• _Task prompt_
Give back all the records exactly, keeping every line whole.

• _Records for the exercise_
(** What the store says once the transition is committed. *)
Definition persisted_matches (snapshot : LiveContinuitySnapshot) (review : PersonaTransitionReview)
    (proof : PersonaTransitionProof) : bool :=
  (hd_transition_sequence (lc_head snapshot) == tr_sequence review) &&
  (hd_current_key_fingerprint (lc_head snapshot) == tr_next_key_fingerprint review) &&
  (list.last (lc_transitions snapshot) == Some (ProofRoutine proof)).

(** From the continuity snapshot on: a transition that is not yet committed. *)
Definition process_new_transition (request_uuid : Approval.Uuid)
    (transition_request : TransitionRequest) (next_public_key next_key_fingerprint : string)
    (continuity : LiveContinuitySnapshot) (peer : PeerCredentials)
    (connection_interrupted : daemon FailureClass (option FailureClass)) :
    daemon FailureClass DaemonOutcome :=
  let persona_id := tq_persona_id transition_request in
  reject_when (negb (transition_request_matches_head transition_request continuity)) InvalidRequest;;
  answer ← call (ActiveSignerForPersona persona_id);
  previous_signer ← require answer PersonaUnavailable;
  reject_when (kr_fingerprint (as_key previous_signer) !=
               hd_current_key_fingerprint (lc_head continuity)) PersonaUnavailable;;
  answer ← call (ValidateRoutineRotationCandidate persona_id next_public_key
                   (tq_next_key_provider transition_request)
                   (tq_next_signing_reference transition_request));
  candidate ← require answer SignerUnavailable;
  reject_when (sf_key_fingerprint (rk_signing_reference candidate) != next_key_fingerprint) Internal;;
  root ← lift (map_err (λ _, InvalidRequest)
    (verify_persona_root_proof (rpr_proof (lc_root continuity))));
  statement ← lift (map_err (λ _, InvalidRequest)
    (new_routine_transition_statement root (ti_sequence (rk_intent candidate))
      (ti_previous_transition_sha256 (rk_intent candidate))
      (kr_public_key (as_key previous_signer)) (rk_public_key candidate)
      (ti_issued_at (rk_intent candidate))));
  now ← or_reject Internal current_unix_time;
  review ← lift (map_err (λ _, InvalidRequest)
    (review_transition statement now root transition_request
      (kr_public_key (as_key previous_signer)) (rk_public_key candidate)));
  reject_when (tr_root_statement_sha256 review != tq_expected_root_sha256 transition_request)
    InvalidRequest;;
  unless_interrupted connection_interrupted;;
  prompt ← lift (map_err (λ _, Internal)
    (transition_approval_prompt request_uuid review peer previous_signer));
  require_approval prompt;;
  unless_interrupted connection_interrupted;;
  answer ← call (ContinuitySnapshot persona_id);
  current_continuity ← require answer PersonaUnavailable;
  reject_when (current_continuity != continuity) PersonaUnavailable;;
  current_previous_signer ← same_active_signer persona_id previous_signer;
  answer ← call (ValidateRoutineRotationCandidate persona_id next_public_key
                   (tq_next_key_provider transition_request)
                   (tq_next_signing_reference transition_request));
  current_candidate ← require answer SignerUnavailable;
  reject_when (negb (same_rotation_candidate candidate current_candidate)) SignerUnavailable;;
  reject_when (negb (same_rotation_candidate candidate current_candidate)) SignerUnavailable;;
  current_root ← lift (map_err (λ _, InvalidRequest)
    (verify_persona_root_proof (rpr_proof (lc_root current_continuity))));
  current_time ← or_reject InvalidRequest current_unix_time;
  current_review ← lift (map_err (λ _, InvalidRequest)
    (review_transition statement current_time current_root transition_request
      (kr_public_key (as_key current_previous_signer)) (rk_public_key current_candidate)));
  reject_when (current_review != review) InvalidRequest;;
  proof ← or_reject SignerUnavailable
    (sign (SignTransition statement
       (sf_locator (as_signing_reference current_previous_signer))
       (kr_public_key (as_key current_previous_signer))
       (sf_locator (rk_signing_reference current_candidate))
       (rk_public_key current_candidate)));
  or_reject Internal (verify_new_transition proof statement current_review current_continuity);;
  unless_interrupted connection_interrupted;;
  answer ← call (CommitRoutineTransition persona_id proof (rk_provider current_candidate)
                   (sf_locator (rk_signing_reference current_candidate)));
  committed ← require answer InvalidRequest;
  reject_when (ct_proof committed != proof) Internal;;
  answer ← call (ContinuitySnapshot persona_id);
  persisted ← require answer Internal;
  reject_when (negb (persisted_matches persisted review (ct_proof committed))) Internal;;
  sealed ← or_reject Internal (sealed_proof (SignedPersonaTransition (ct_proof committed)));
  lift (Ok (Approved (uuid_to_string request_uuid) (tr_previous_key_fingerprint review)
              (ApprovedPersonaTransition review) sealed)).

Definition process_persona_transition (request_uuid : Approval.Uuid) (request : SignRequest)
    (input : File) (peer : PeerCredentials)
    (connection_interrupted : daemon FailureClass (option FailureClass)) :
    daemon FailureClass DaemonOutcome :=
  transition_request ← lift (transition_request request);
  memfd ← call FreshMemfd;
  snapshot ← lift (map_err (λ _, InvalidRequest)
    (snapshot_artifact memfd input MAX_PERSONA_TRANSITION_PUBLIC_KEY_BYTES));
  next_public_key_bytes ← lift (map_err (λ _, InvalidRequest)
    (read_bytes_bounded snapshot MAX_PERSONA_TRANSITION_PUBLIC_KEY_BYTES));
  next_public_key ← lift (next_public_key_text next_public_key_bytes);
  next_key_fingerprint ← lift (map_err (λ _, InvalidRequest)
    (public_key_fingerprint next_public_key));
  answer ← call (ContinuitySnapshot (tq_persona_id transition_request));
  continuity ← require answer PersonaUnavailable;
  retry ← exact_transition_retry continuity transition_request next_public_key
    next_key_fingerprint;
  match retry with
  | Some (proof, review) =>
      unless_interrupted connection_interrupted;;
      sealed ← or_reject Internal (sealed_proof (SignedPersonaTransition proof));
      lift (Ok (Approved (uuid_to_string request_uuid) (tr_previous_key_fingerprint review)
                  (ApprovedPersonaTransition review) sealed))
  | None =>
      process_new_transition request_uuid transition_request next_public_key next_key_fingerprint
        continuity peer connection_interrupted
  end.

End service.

• _Problem solution_
(** What the store says once the transition is committed. *)
Definition persisted_matches (snapshot : LiveContinuitySnapshot) (review : PersonaTransitionReview)
    (proof : PersonaTransitionProof) : bool :=
  (hd_transition_sequence (lc_head snapshot) == tr_sequence review) &&
  (hd_current_key_fingerprint (lc_head snapshot) == tr_next_key_fingerprint review) &&
  (list.last (lc_transitions snapshot) == Some (ProofRoutine proof)).

(** From the continuity snapshot on: a transition that is not yet committed. *)
Definition process_new_transition (request_uuid : Approval.Uuid)
    (transition_request : TransitionRequest) (next_public_key next_key_fingerprint : string)
    (continuity : LiveContinuitySnapshot) (peer : PeerCredentials)
    (connection_interrupted : daemon FailureClass (option FailureClass)) :
    daemon FailureClass DaemonOutcome :=
  let persona_id := tq_persona_id transition_request in
  reject_when (negb (transition_request_matches_head transition_request continuity)) InvalidRequest;;
  answer ← call (ActiveSignerForPersona persona_id);
  previous_signer ← require answer PersonaUnavailable;
  reject_when (kr_fingerprint (as_key previous_signer) !=
               hd_current_key_fingerprint (lc_head continuity)) PersonaUnavailable;;
  answer ← call (ValidateRoutineRotationCandidate persona_id next_public_key
                   (tq_next_key_provider transition_request)
                   (tq_next_signing_reference transition_request));
  candidate ← require answer SignerUnavailable;
  reject_when (sf_key_fingerprint (rk_signing_reference candidate) != next_key_fingerprint) Internal;;
  root ← lift (map_err (λ _, InvalidRequest)
    (verify_persona_root_proof (rpr_proof (lc_root continuity))));
  statement ← lift (map_err (λ _, InvalidRequest)
    (new_routine_transition_statement root (ti_sequence (rk_intent candidate))
      (ti_previous_transition_sha256 (rk_intent candidate))
      (kr_public_key (as_key previous_signer)) (rk_public_key candidate)
      (ti_issued_at (rk_intent candidate))));
  now ← or_reject Internal current_unix_time;
  review ← lift (map_err (λ _, InvalidRequest)
    (review_transition statement now root transition_request
      (kr_public_key (as_key previous_signer)) (rk_public_key candidate)));
  reject_when (tr_root_statement_sha256 review != tq_expected_root_sha256 transition_request)
    InvalidRequest;;
  unless_interrupted connection_interrupted;;
  prompt ← lift (map_err (λ _, Internal)
    (transition_approval_prompt request_uuid review peer previous_signer));
  require_approval prompt;;
  unless_interrupted connection_interrupted;;
  answer ← call (ContinuitySnapshot persona_id);
  current_continuity ← require answer PersonaUnavailable;
  reject_when (current_continuity != continuity) PersonaUnavailable;;
  current_previous_signer ← same_active_signer persona_id previous_signer;
  answer ← call (ValidateRoutineRotationCandidate persona_id next_public_key
                   (tq_next_key_provider transition_request)
                   (tq_next_signing_reference transition_request));
  current_candidate ← require answer SignerUnavailable;
  reject_when (negb (same_rotation_candidate candidate current_candidate)) SignerUnavailable;;
  reject_when (negb (same_rotation_candidate candidate current_candidate)) SignerUnavailable;;
  current_root ← lift (map_err (λ _, InvalidRequest)
    (verify_persona_root_proof (rpr_proof (lc_root current_continuity))));
  current_time ← or_reject InvalidRequest current_unix_time;
  current_review ← lift (map_err (λ _, InvalidRequest)
    (review_transition statement current_time current_root transition_request
      (kr_public_key (as_key current_previous_signer)) (rk_public_key current_candidate)));
  reject_when (current_review != review) InvalidRequest;;
  proof ← or_reject SignerUnavailable
    (sign (SignTransition statement
       (sf_locator (as_signing_reference current_previous_signer))
       (kr_public_key (as_key current_previous_signer))
       (sf_locator (rk_signing_reference current_candidate))
       (rk_public_key current_candidate)));
  or_reject Internal (verify_new_transition proof statement current_review current_continuity);;
  unless_interrupted connection_interrupted;;
  answer ← call (CommitRoutineTransition persona_id proof (rk_provider current_candidate)
                   (sf_locator (rk_signing_reference current_candidate)));
  committed ← require answer InvalidRequest;
  reject_when (ct_proof committed != proof) Internal;;
  answer ← call (ContinuitySnapshot persona_id);
  persisted ← require answer Internal;
  reject_when (negb (persisted_matches persisted review (ct_proof committed))) Internal;;
  sealed ← or_reject Internal (sealed_proof (SignedPersonaTransition (ct_proof committed)));
  lift (Ok (Approved (uuid_to_string request_uuid) (tr_previous_key_fingerprint review)
              (ApprovedPersonaTransition review) sealed)).

Definition process_persona_transition (request_uuid : Approval.Uuid) (request : SignRequest)
    (input : File) (peer : PeerCredentials)
    (connection_interrupted : daemon FailureClass (option FailureClass)) :
    daemon FailureClass DaemonOutcome :=
  transition_request ← lift (transition_request request);
  memfd ← call FreshMemfd;
  snapshot ← lift (map_err (λ _, InvalidRequest)
    (snapshot_artifact memfd input MAX_PERSONA_TRANSITION_PUBLIC_KEY_BYTES));
  next_public_key_bytes ← lift (map_err (λ _, InvalidRequest)
    (read_bytes_bounded snapshot MAX_PERSONA_TRANSITION_PUBLIC_KEY_BYTES));
  next_public_key ← lift (next_public_key_text next_public_key_bytes);
  next_key_fingerprint ← lift (map_err (λ _, InvalidRequest)
    (public_key_fingerprint next_public_key));
  answer ← call (ContinuitySnapshot (tq_persona_id transition_request));
  continuity ← require answer PersonaUnavailable;
  retry ← exact_transition_retry continuity transition_request next_public_key
    next_key_fingerprint;
  match retry with
  | Some (proof, review) =>
      unless_interrupted connection_interrupted;;
      sealed ← or_reject Internal (sealed_proof (SignedPersonaTransition proof));
      lift (Ok (Approved (uuid_to_string request_uuid) (tr_previous_key_fingerprint review)
                  (ApprovedPersonaTransition review) sealed))
  | None =>
      process_new_transition request_uuid transition_request next_public_key next_key_fingerprint
        continuity peer connection_interrupted
  end.

End service.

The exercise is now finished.